| |
Sebastian Carlos ya da bizim Sebati Karakurt
Gazeteci Sebati Karakurt'un fotoğrafçılığının yanı sıra gayet iyi bir röportajcı olduğunu Hürriyet'in üst yönetimi daha yeni fark etmiş. Demek ki... Kandil dağına gidip PKK'lılarla çarpıcı bir röportaj yapmasa... Öyle bir haberi yayınlamanın doğruluğu yanlışlığı tartışılmasa... Bu arada emniyet güçleri evini basıp mankemeye çıkarmasa... Uyanmayacaklar! Batılı oturup 'Entelektüel sermayenize sahip çıkın' diye kitaplar yazıyor. Yani diyor ki: Çalışanların değerini bilin. Onlar sadece sizin verdiğiniz görevi yapan makineler değildir. Yaratıcı fikirleri, ilginç becerileri, akla hayale gelmedik hobileri vardır. Yararlanın ve ödüllendirin. Halbuki tipik bir Türk medya yöneticisinin, elemana yönelik 'keşif' çabası zayıftır. Çünkü: 1) 'Acil ve hayati' sandığı işlere ara vermesi. 2) Önyargılarını bir yana bırakması. 3) Çalışanlarla 'serbest ve derin' sohbetler etmesi. 4) Bunlardan somut sonuçlar çıkarması gerekir. Velhasıl zahmetli bir çabadır ve yöneticiye 'doğrudan' bir 'getirisi' yoktur.
*** Gelelim Sebati'ye... Tam 10 yıl önce Sebati, Aktüel'in fotoğrafçısıydı. Keskin ve fırlama bir zekâya sahip Sebati'den, Esquire dergisi için röportajlar yapmasını istedik. "Olduğu Gibi..." başlığıyla verdik bu söyleşileri. Espri şuydu: Konuşmayı; tüm doğallığıyla, kelimenin gerçek anlamıyla 'virgülüne dahi dokunmadan', yani 'olduğu gibi' sunacaktık.
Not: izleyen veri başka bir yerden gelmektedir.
(** X16. When the server answers the upload of an accepted file with status
    500 and a body without a truthy [error], the attempt shows "Error
    interno del servidor. Revisa la consola del backend para más detalles."
    whatever the status text, and stores no report. *)
Theorem analyzeDataset_status_500 (s s0 : state) (f : File) (r : response) :
  file s = Some f ->
  apiStatus s <> offline ->
  accepted f = true ->
  transport (upload_request f (Some (Http.name f))) = Responded r ->
  status r = 500%N ->
  nullish (data r) = false ->
  truthy (read (data r) "error") = false ->
  error (after s0 (events (analyzeDataset s))) = Some internal_error_message
  /\ datasetInfo (after s0 (events (analyzeDataset s))) = None.
Proof.
  intros Hfile Hon Hacc Hnet Hst Hbody Herr.
  destruct (proj1 (accepted_true f) Hacc) as [Hcsv Hsize].
  rewrite (analyzeDataset_attempt s f Hfile (not_offline _ Hon)).
  rewrite upload_sends by assumption. rewrite Hnet.
  unfold outcome, settle. rewrite Hst. cbn [validateStatus N.leb N.ltb andb].
  change (validateStatus 500) with false. cbn iota.
  unfold rejection. cbn [err_response]. rewrite Hbody.
  unfold Js.or. rewrite Herr. unfold Api.status_line. rewrite Hst.
  cbn [events result fst snd attempt_updates Error_of].
  rewrite after_failed_attempt by (repeat constructor).
  cbn [error datasetInfo]. split; reflexivity.
Qed.

End AttemptMore.

(** ** Further properties: selection, connectivity and the buttons *)

Section ViewMore.
Context {host : Host} {net : Network}.

(** The health probe's verdict. *)
Lemma testConnection_run {U : Type} :
  Api.testConnection (U := U)
  = ([Request (get_request "/health/")],
     Normal (match transport (get_request "/health/") with
             | Responded r => validateStatus (status r)
             | NoResponse | NotSent => false
             end)).
Proof.
  unfold Api.testConnection. rewrite checkAPIHealth_get.
  unfold outcome, settle.
  destruct (transport (get_request "/health/")) as [r | |]; cbn;
    [destruct (validateStatus (status r)) |..]; reflexivity.
Qed.

Lemma checkApiConnection_run :
  checkApiConnection
  = ([Request (get_request "/health/");
      Update (SetApiStatus
                (if match transport (get_request "/health/") with
                    | Responded r => validateStatus (status r)
                    | NoResponse | NotSent => false
                    end
                 then online else offline))],
     Normal tt).
Proof.
  unfold checkApiConnection. rewrite testConnection_run. cbn.
  destruct (match transport (get_request "/health/") with
            | Responded r => validateStatus (status r)
            | _ => false
            end); reflexivity.
Qed.

Lemma analyzeDataset_keeps_file (s s0 : state) :
  file (after s0 (events (analyzeDataset s))) = file s0.
Proof.
  destruct (file s) as [f |] eqn:Hfile.
  - destruct (is_offline (apiStatus s)) eqn:Hoff.
    + unfold analyzeDataset. rewrite Hfile, Hoff. reflexivity.
    + pose proof (upload_trace_requests (U := update) (Some f)
                    (Some (Http.name f))) as Hreq.
      rewrite (analyzeDataset_attempt s f Hfile Hoff). cbn [events fst].
      destruct (result _) as [payload | e]; cbn [attempt_updates].
      * destruct (Api.formatAnalysisData payload) as [report | e].
        -- now rewrite after_stored_attempt.
        -- now rewrite after_failed_attempt.
      * now rewrite after_failed_attempt.
  - unfold analyzeDataset. rewrite Hfile. reflexivity.
Qed.

(** X17. The view only ever holds an accepted file. If the selected file
    (if any) is a ".csv" of at most 50 MB, it still is after
    [handleFileUpload] on any list of files, after [analyzeDataset],
    after [checkApiConnection] and after [retryConnection]; and the initial
    state selects nothing. *)
Theorem selection_accepted_preserved (s s0 : state) (files : list File) :
  selection_accepted s0 ->
  selection_accepted initial
  /\ selection_accepted (after s0 (events (handleFileUpload files)))
  /\ selection_accepted (after s0 (events (analyzeDataset s)))
  /\ selection_accepted (after s0 (events checkApiConnection))
  /\ selection_accepted (after s0 (events retryConnection)).
Proof.
  intros Hinv. split; [exact I |]. split; [| split; [| split]].
  - destruct files as [| f others]; [exact Hinv |].
    unfold handleFileUpload. fold (is_csv f).
    change (50 * 1024 * 1024)%N with MAX_SIZE.
    destruct (is_csv f) eqn:Hcsv; cbn [negb]; [| exact Hinv].
    destruct (N.ltb_spec MAX_SIZE (size f)) as [Hgt | Hle]; [exact Hinv |].
    unfold selection_accepted. cbn. now apply accepted_true.
  - unfold selection_accepted. now rewrite analyzeDataset_keeps_file.
  - rewrite checkApiConnection_run. exact Hinv.
  - unfold retryConnection. rewrite checkApiConnection_run. exact Hinv.
Qed.

(** X18. The two validations agree: on a state whose selected file [f] is
    accepted and whose connectivity is not [offline], [analyzeDataset] always
    gets the upload of [f] to the HTTP client, right after its four opening
    updates; the client's own checks never stop it. *)
Theorem analyzeDataset_uploads_selection (s : state) (f : File) :
  selection_accepted s ->
  file s = Some f ->
  apiStatus s <> offline ->
  exists rest,
    events (analyzeDataset s)
    = opening ++ Request (upload_request f (Some (Http.name f))) :: rest.
Proof.
  intros Hinv Hfile Hon. unfold selection_accepted in Hinv. rewrite Hfile in Hinv.
  destruct (proj1 (accepted_true f) Hinv) as [Hcsv Hsize].
  rewrite (analyzeDataset_attempt s f Hfile (not_offline _ Hon)).
  rewrite upload_sends by assumption. cbn [events fst result snd].
  eexists. reflexivity.
Qed.

(** X19. [checkApiConnection] completes normally after one GET of /health/
    and one update, which sets connectivity to [online] exactly when the
    answer is 2xx and to [offline] otherwise; so connectivity is never
    [unknown] after it, and no other cell changes. *)
Theorem checkApiConnection_settles (s0 : state) :
  exists st,
    checkApiConnection
    = ([Request (get_request "/health/"); Update (SetApiStatus st)], Normal tt)
    /\ st <> unknown
    /\ (st = online
        <-> exists r, transport (get_request "/health/") = Responded r
                      /\ validateStatus (status r) = true)
    /\ after s0 (events checkApiConnection)
       = {| datasetInfo := datasetInfo s0; loading := loading s0;
            error := error s0; file := file s0; apiStatus := st;
            uploadProgress := uploadProgress s0 |}.
Proof.
  rewrite checkApiConnection_run.
  destruct (transport (get_request "/health/")) as [r | |];
    [destruct (validateStatus (status r)) eqn:Hok |..];
    eexists; (split; [reflexivity |]); (split; [discriminate |]);
    (split; [| reflexivity]).
  - split; [intros _; eauto | reflexivity].
  - split; [discriminate |]. intros (r' & [= <-] & Hok'). congruence.
  - split; [discriminate |]. intros (r' & Hr & _). discriminate.
  - split; [discriminate |]. intros (r' & Hr & _). discriminate.
Qed.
O arada Sebati, Hürriyet'e geçti. İki rakip kuruluşta birden çalışamayacağından... Hatırımız için, sadece üç sayı, 'Sebastian Carlos' takma adıyla röportajlar yaptı. Bugün Savaş Ay'ın bizim ilavedeki manken söyleşilerini andıran... Kahkahalar atarak okunan 'hergele' röportajlardı bunlar. Mesela o dönem yıldızı parlayan Yıldo ile yapılan söyleşiden bir bölüm: SC: Evin çok güzel abi, burada yalnız mı yaşıyorsun? Ooo... Duvardaki yağlıboya resimler neyin nesi? Çok güzel yav; kimin bunlar? Yıldo: Hepsini ben yaptım. Bak bu da 15 yıl beslediğim köpeğim Çarli'nin portresi. SC: Şu mu? Çok salak bir şeye benziyor... Yıldo: Hayır o ayna. Portre burada. SC: Saçımı kestirmenin zamanı...
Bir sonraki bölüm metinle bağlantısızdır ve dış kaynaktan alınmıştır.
Definition set_state (v : State) (w : World) : World :=
  mkWorld (w.(classes)) (w.(detached)) (w.(window_scrollY))
    (w.(scrollHeight)) (w.(innerHeight)) (w.(boundingRect)) v
    (w.(mouseTicking)) (w.(observed)) (w.(signals)) (w.(timeoutP))
    (w.(raceP)) (w.(listeners)) (w.(now)) (w.(timers)) (w.(raf)) (w.(log))
    (w.(calls)).

Definition set_mouseTicking (v : bool) (w : World) : World :=
  mkWorld (w.(classes)) (w.(detached)) (w.(window_scrollY))
    (w.(scrollHeight)) (w.(innerHeight)) (w.(boundingRect)) (w.(state)) v
    (w.(observed)) (w.(signals)) (w.(timeoutP)) (w.(raceP)) (w.(listeners))
    (w.(now)) (w.(timers)) (w.(raf)) (w.(log)) (w.(calls)).

Definition set_observed (v : option (list node)) (w : World) : World :=
  mkWorld (w.(classes)) (w.(detached)) (w.(window_scrollY))
    (w.(scrollHeight)) (w.(innerHeight)) (w.(boundingRect)) (w.(state))
    (w.(mouseTicking)) v (w.(signals)) (w.(timeoutP)) (w.(raceP))
    (w.(listeners)) (w.(now)) (w.(timers)) (w.(raf)) (w.(log)) (w.(calls)).

Definition set_signals (v : list (node * promise)) (w : World) : World :=
  mkWorld (w.(classes)) (w.(detached)) (w.(window_scrollY))
    (w.(scrollHeight)) (w.(innerHeight)) (w.(boundingRect)) (w.(state))
    (w.(mouseTicking)) (w.(observed)) v (w.(timeoutP)) (w.(raceP))
    (w.(listeners)) (w.(now)) (w.(timers)) (w.(raf)) (w.(log)) (w.(calls)).

Definition set_timeoutP (v : promise) (w : World) : World :=
  mkWorld (w.(classes)) (w.(detached)) (w.(window_scrollY))
    (w.(scrollHeight)) (w.(innerHeight)) (w.(boundingRect)) (w.(state))
    (w.(mouseTicking)) (w.(observed)) (w.(signals)) v (w.(raceP))
    (w.(listeners)) (w.(now)) (w.(timers)) (w.(raf)) (w.(log)) (w.(calls)).

Definition set_raceP (v : option promise) (w : World) : World :=
  mkWorld (w.(classes)) (w.(detached)) (w.(window_scrollY))
    (w.(scrollHeight)) (w.(innerHeight)) (w.(boundingRect)) (w.(state))
    (w.(mouseTicking)) (w.(observed)) (w.(signals)) (w.(timeoutP)) v
    (w.(listeners)) (w.(now)) (w.(timers)) (w.(raf)) (w.(log)) (w.(calls)).

Definition set_listeners (v : list listener) (w : World) : World :=
  mkWorld (w.(classes)) (w.(detached)) (w.(window_scrollY))
    (w.(scrollHeight)) (w.(innerHeight)) (w.(boundingRect)) (w.(state))
    (w.(mouseTicking)) (w.(observed)) (w.(signals)) (w.(timeoutP))
    (w.(raceP)) v (w.(now)) (w.(timers)) (w.(raf)) (w.(log)) (w.(calls)).

Definition set_now (v : nat) (w : World) : World :=
  mkWorld (w.(classes)) (w.(detached)) (w.(window_scrollY))
    (w.(scrollHeight)) (w.(innerHeight)) (w.(boundingRect)) (w.(state))
    (w.(mouseTicking)) (w.(observed)) (w.(signals)) (w.(timeoutP))
    (w.(raceP)) (w.(listeners)) v (w.(timers)) (w.(raf)) (w.(log))
    (w.(calls)).

Definition set_timers (v : list (nat * task)) (w : World) : World :=
  mkWorld (w.(classes)) (w.(detached)) (w.(window_scrollY))
    (w.(scrollHeight)) (w.(innerHeight)) (w.(boundingRect)) (w.(state))
    (w.(mouseTicking)) (w.(observed)) (w.(signals)) (w.(timeoutP))
    (w.(raceP)) (w.(listeners)) (w.(now)) v (w.(raf)) (w.(log)) (w.(calls)).

Definition set_raf (v : list task) (w : World) : World :=
  mkWorld (w.(classes)) (w.(detached)) (w.(window_scrollY))
    (w.(scrollHeight)) (w.(innerHeight)) (w.(boundingRect)) (w.(state))
    (w.(mouseTicking)) (w.(observed)) (w.(signals)) (w.(timeoutP))
    (w.(raceP)) (w.(listeners)) (w.(now)) (w.(timers)) v (w.(log))
    (w.(calls)).

Definition set_log (v : list (nat * mutation)) (w : World) : World :=
  mkWorld (w.(classes)) (w.(detached)) (w.(window_scrollY))
    (w.(scrollHeight)) (w.(innerHeight)) (w.(boundingRect)) (w.(state))
    (w.(mouseTicking)) (w.(observed)) (w.(signals)) (w.(timeoutP))
    (w.(raceP)) (w.(listeners)) (w.(now)) (w.(timers)) (w.(raf)) v
    (w.(calls)).

Definition set_calls (v : list (nat * call)) (w : World) : World :=
  mkWorld (w.(classes)) (w.(detached)) (w.(window_scrollY))
    (w.(scrollHeight)) (w.(innerHeight)) (w.(boundingRect)) (w.(state))
    (w.(mouseTicking)) (w.(observed)) (w.(signals)) (w.(timeoutP))
    (w.(raceP)) (w.(listeners)) (w.(now)) (w.(timers)) (w.(raf)) (w.(log)) v.

(** Assignments to the fields of [state]. *)
Definition set_scrollY (v : R) (w : World) : World :=
  set_state (mkState v (docHeight (state w)) (ticking (state w))) w.

Definition set_docHeight (v : R) (w : World) : World :=
  set_state (mkState (scrollY (state w)) v (ticking (state w))) w.

Definition set_ticking (v : bool) (w : World) : World :=
  set_state (mkState (scrollY (state w)) (docHeight (state w)) v) w.

(** ** Browser operations *)

Definition mutate (m : mutation) (w : World) : World :=
  set_log (log w ++ [(now w, m)]) w.

Definition record_call (c : call) (w : World) : World :=
  set_calls (calls w ++ [(now w, c)]) w.

Definition classList_of (el : node) (w : World) : list string :=
  default [] (classes w !! el).

(** [el.classList.contains(c)] *)
Definition classList_contains (el : node) (c : string) (w : World) : bool :=
  bool_decide (c ∈ classList_of el w).

(** [el.classList.add(c)]: a token list holds a token once. *)
Definition classList_add (el : node) (c : string) (w : World) : World :=
  let l := classList_of el w in
  let l' := if bool_decide (c ∈ l) then l else l ++ [c] in
  mutate (AddClass el c) (set_classes (<[el := l']> (classes w)) w).

(** [el.style.prop = v] and [el.style.setProperty(prop, v)] *)
Definition style_set (el : node) (prop : string) (v : css_value)
    (w : World) : World :=
  mutate (SetStyle el prop v) w.

(** [el.remove()] *)
Definition node_remove (el : node) (w : World) : World :=
  mutate (RemoveNode el) (set_detached ({[el]} ∪ detached w) w).

Definition addEventListener (l : listener) (w : World) : World :=
  set_listeners (listeners w ++ [l]) w.

Definition attached (l : listener) (w : World) : bool :=
  bool_decide (l ∈ listeners w).

Definition requestAnimationFrame (t : task) (w : World) : World :=
  set_raf (raf w ++ [t]) w.

Definition setTimeout (t : task) (delay : nat) (w : World) : World :=
  set_timers (timers w ++ [(now w + delay, t)]) w.

(** [observer.unobserve(el)] *)
Definition unobserve (el : node) (w : World) : World :=
  match observed w with
  | Some l => set_observed (Some (filter (λ x, x ≠ el) l)) w
  | None => w
  end.

(** [observer.observe(el)] *)
Definition observe (el : node) (w : World) : World :=
  match observed w with
  | Some l => if bool_decide (el ∈ l) then w else set_observed (Some (l ++ [el])) w
  | None => w
  end.

(** The timer to fire next, and the timers left: the earliest deadline, and
    among equal deadlines the one registered first. *)
Fixpoint pick (ts : list (nat * task)) : option ((nat * task) * list (nat * task)) :=
  match ts with
  | [] => None
  | x :: r =>
      match pick r with
      | None => Some (x, [])
      | Some (y, r') => if fst y <? fst x then Some (y, x :: r') else Some (x, r)
      end
  end.

(** Statements in source order: [w |> f |> g] is [g (f w)]. *)
Notation "w |> f" := (f w) (at level 68, left associativity, only parsing).

(** What the browser does to the page. *)
Inductive event :=
  | EvScroll (y : R)                  (* a scroll event; the new window.scrollY *)
  | EvResize (sh ih : R)              (* a resize; the new scrollHeight, innerHeight *)
  | EvMouseMove (e : MouseEvent)
  | EvFrame (rects : node -> DOMRect) (* an animation frame; the layout then *)
  | EvTimer                           (* the next timer fires *)
  | EvWait (t : nat)                  (* time passes until [t], no timer being due before *)
  | EvImgLoad (img : node)
  | EvImgError (img : node)
  | EvIntersect (entries : list Entry).

(** ** The script *)

Section Script.
Variable doc : Document.

(** *** 3. Page loader *)

Definition removeLoader (w : World) : World :=
  match pageLoader doc with
  | None => w
  | Some el =>
      if classList_contains el "hidden" w then w
      else w |> classList_add el "hidden"
             |> setTimeout TRemoveOverlay 900
  end.

(** [bgImgs.map(img => ...)]: a promise per image, settled at once for an
    image that is complete. *)
Definition image_promises : list (node * promise) :=
  map (λ img, (img, if img_complete doc img then Fulfilled else Pending))
    (bgImgs doc).

(** [img.onload = resolve; img.onerror = resolve]: both settle the promise
    of the image ([querySelectorAll] lists an element once, so the
    handlers on an image are those of its own promise). *)
Definition resolve_image (img : node) (w : World) : World :=
  set_signals
    (map (λ s, if bool_decide (fst s = img) then (fst s, Fulfilled) else s)
       (signals w)) w.

(** [Promise.all(promises)] is fulfilled. *)
Definition all_fulfilled (w : World) : bool :=
  forallb (λ s, bool_decide (snd s = Fulfilled)) (signals w).

(** The promise reactions, run when the current task ends:
    [Promise.race([Promise.all(promises), timeout]).then(removeLoader)]
    settles with the first of its two inputs and calls [removeLoader]
    then, once. *)
Definition promise_jobs (w : World) : World :=
  match raceP w with
  | Some Pending =>
      if all_fulfilled w || bool_decide (timeoutP w = Fulfilled)
      then w |> set_raceP (Some Fulfilled) |> removeLoader
      else w
  | _ => w
  end.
Ya da dönemin nevzuhur VJ'i Özlem Ersoy'a yönelttiği ilk soru: SC: Sayın bayan, siz daha önce de önemli bir şahsiyet miydiniz?
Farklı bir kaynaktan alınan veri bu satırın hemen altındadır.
(** * twitter-expand-influencers: a shallow embedding and its properties

    The development follows the three Python sources of the repository:

    - [expand_influencers.py]: seed-set reader, fetch wrappers, the two
      aggregation passes, scoring and the relevance filter;
    - [generate_powertrack_rules.py]: chunked PowerTrack rule payloads;
    - [influencers_to_csv.py]: the CSV exporter.

    Python values are modelled as follows.  A [str] is a [string] (code
    points below 256), an [int] is a [Z] (a [len] is a [nat]), a [float] is
    a primitive IEEE-754 binary64 [float], a [set] is a [gset], a [dict] is
    an insertion-ordered association list (iteration order matters for the
    stable sorts), and a computation that may raise is a [result]. *)

From Stdlib Require Import ZArith List String Ascii Lia Permutation Sorted.
From Stdlib Require Import DecimalString DecimalNat DecimalFacts.
From Stdlib Require Import Floats.
From stdpp Require Import gmap strings list.

Local Open Scope Z_scope.

(** ** Python prelude *)

Module Py.

(** The exceptions the modelled code can raise. *)
Inductive exn : Set :=
| IndexError
| KeyError
| ZeroDivisionError
| OverflowError.

Inductive result (A : Type) : Type :=
| Ok (a : A)
| Raise (e : exn).
Arguments Ok {A} a.
Arguments Raise {A} e.

#[export] Instance result_ret : MRet result := fun _ a => Ok a.
#[export] Instance result_bind : MBind result := fun _ _ f m =>
  match m with
  | Ok a => f a
  | Raise e => Raise e
  end.

(** *** Strings *)

(** [str.isspace] on code points below 256: TAB..CR, FS..US, SPACE,
    NEL (0x85) and NBSP (0xA0).  [strip()] and [split()] use the same
    predicate. *)
Definition isspace (c : ascii) : bool :=
  let n := N_of_ascii c in
  ((9 <=? n) && (n <=? 13) || (28 <=? n) && (n <=? 32)
   || (n =? 133) || (n =? 160))%N.

Definition newline : ascii := ascii_of_N 10.
Definition at_sign : ascii := ascii_of_N 64.

Fixpoint lstrip (s : string) : string :=
  match s with
  | EmptyString => EmptyString
  | String c s' => if isspace c then lstrip s' else s
  end.

Fixpoint rstrip (s : string) : string :=
  match s with
  | EmptyString => EmptyString
  | String c s' =>
      match rstrip s' with
      | EmptyString => if isspace c then EmptyString else String c EmptyString
      | r => String c r
      end
  end.

(** [s.strip()] *)
Definition strip (s : string) : string := rstrip (lstrip s).

(** [s.replace(c, "")] for a one-character [c]: every occurrence goes. *)
Fixpoint remove_char (c : ascii) (s : string) : string :=
  match s with
  | EmptyString => EmptyString
  | String d s' =>
      if Ascii.eqb d c then remove_char c s' else String d (remove_char c s')
  end.

(** [s.split(sep)] for a one-character separator: the pieces between the
    separators, empty pieces included; never the empty list.  [cur] is the
    piece being read. *)
Fixpoint split_char (sep : ascii) (cur : string) (s : string) : list string :=
  match s with
  | EmptyString => [cur]
  | String c s' =>
      if Ascii.eqb c sep then cur :: split_char sep EmptyString s'
      else split_char sep (cur +:+ String c EmptyString) s'
  end.

(** [s.split()] with no argument: the maximal runs of non-whitespace
    characters, in order; no empty token.  [tok] is the token being read. *)
Fixpoint split_ws (tok : string) (s : string) : list string :=
  match s with
  | EmptyString =>
      match tok with EmptyString => [] | _ => [tok] end
  | String c s' =>
      if isspace c then
        match tok with
        | EmptyString => split_ws EmptyString s'
        | _ => tok :: split_ws EmptyString s'
        end
      else split_ws (tok +:+ String c EmptyString) s'
  end.

(** [s.replace(old, new)] for a non-empty [old]: the occurrences of [old]
    are replaced from left to right, none overlapping the one before.
    [skip] counts the characters of a replaced occurrence still to pass. *)
Fixpoint replace_from (old new : string) (skip : nat) (s : string) : string :=
  match s with
  | EmptyString => EmptyString
  | String c s' =>
      match skip with
      | S k => replace_from old new k s'
      | O =>
          if String.prefix old s
          then new +:+ replace_from old new (String.length old - 1) s'
          else String c (replace_from old new 0 s')
      end
  end.

Definition replace (old new : string) (s : string) : string :=
  replace_from old new 0 s.

(** [sep.join(parts)] *)
Definition join (sep : string) (parts : list string) : string :=
  String.concat sep parts.

(** ["%d" % n] for a natural number. *)
Definition str_of_nat (n : nat) : string :=
  NilZero.string_of_uint (Nat.to_uint n).

(** *** Lists *)

(** [l[0]] *)
Definition head_item {A} (l : list A) : result A :=
  match l with
  | [] => Raise IndexError
  | x :: _ => Ok x
  end.

(** [l[-1]] *)
Definition last_item {A} (l : list A) : result A :=
  match last l with
  | None => Raise IndexError
  | Some x => Ok x
  end.

(** [l[i:j]] for [0 <= i] and [0 <= j]: out-of-range bounds are clipped. *)
Definition slice {A} (l : list A) (i j : nat) : list A :=
  drop i (take j l).

(** [range(start, stop, step)] for a positive [step].  The counter grows by
    [step >= 1] at each turn, so [stop] turns are enough. *)
Fixpoint range_from (fuel : nat) (i stop step : nat) : list nat :=
  match fuel with
  | O => []
  | S fuel' =>
      if (i <? stop)%nat then i :: range_from fuel' (i + step)%nat stop step
      else []
  end.

Definition range (start stop step : nat) : list nat :=
  range_from stop start stop step.

(** [l.sort(key=..., reverse=True)]: Python's sort is stable, also with
    [reverse=True] (items with equal keys keep their order).  It is
    modelled by a stable insertion sort: an item goes in front of the
    first item whose key is not greater.  [sort_desc_unique] below shows
    that every stable descending sort computes this list. *)
Section Sort.
Context {A : Type} (key : A -> Z).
O daha başlangıçtı. Her yere (ama her yere!) girebilen, herkesle (ama herkesle!) teklifsizce konuşabilen Sebati'yle yapacak daha çoook işimiz vardı. Olmadı. Biz Sebati'yi erken bulduk, erken kaybettik. Hürriyet yönetimi geç buldu, inşallah erken kaybetmezler.